What is being asked — Would you reproduce, without any alteration, the lines from the opening line of the entries through the line that has "Lemma sameLines_iff p" in it?

▶

Lemma same_loop_spec fuel (p q : lines) i :
  lwf p → lwf q → LLEN p = LLEN q → 1 <= i → LLEN p - i + 1 = Z.of_nat fuel →
  same_loop fuel p q i = true ↔
  drop (Z.to_nat (i - 1)) (contents p) = drop (Z.to_nat (i - 1)) (contents q).
Proof.
  intros Hp Hq HL. revert i. induction fuel as [|fuel IH]; intros i Hi Hf; cbn [same_loop].
  - pose proof (length_contents p Hp). pose proof (length_contents q Hq).
    rewrite !drop_ge by lia. done.
  - pose proof (lget_contents ([] : cstr) p i Hp ltac:(lia)) as Hx.
    pose proof (lget_contents ([] : cstr) q i Hq ltac:(lia)) as Hy.
    rewrite (drop_S _ _ _ Hx), (drop_S _ _ _ Hy). fold (sget p i) (sget q i).
    replace (S (Z.to_nat (i - 1))) with (Z.to_nat (i + 1 - 1)) by lia.
    destruct (streq (sget p i) (sget q i)) eqn:E.
    + apply streq_true in E as ->. rewrite IH by lia. split; [by intros ->|by intros [=]].
    + apply streq_false in E. split; [done|by intros [=]].
Qed.

Lemma sameLines_iff p q :
  lwf p → lwf q → sameLines (Some p) (Some q) = true ↔ contents p = contents q.
Proof.
  intros Hp Hq. simpl. pose proof (lwf_bounds p Hp). pose proof (lwf_bounds q Hq).
  destruct (Z.eqb_spec (LLEN p) (LLEN q)) as [HL|HL].
  - by rewrite same_loop_spec by (done || lia).
  - split; [done|]. intros Heq. apply (f_equal length) in Heq.
    pose proof (length_contents p Hp). pose proof (length_contents q Hq). lia.
Qed.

◀

Answer to the exercise —
Lemma same_loop_spec fuel (p q : lines) i :
  lwf p → lwf q → LLEN p = LLEN q → 1 <= i → LLEN p - i + 1 = Z.of_nat fuel →
  same_loop fuel p q i = true ↔
  drop (Z.to_nat (i - 1)) (contents p) = drop (Z.to_nat (i - 1)) (contents q).
Proof.
  intros Hp Hq HL. revert i. induction fuel as [|fuel IH]; intros i Hi Hf; cbn [same_loop].
  - pose proof (length_contents p Hp). pose proof (length_contents q Hq).
    rewrite !drop_ge by lia. done.
  - pose proof (lget_contents ([] : cstr) p i Hp ltac:(lia)) as Hx.
    pose proof (lget_contents ([] : cstr) q i Hq ltac:(lia)) as Hy.
    rewrite (drop_S _ _ _ Hx), (drop_S _ _ _ Hy). fold (sget p i) (sget q i).
    replace (S (Z.to_nat (i - 1))) with (Z.to_nat (i + 1 - 1)) by lia.
    destruct (streq (sget p i) (sget q i)) eqn:E.
    + apply streq_true in E as ->. rewrite IH by lia. split; [by intros ->|by intros [=]].
    + apply streq_false in E. split; [done|by intros [=]].
Qed.

Lemma sameLines_iff p q :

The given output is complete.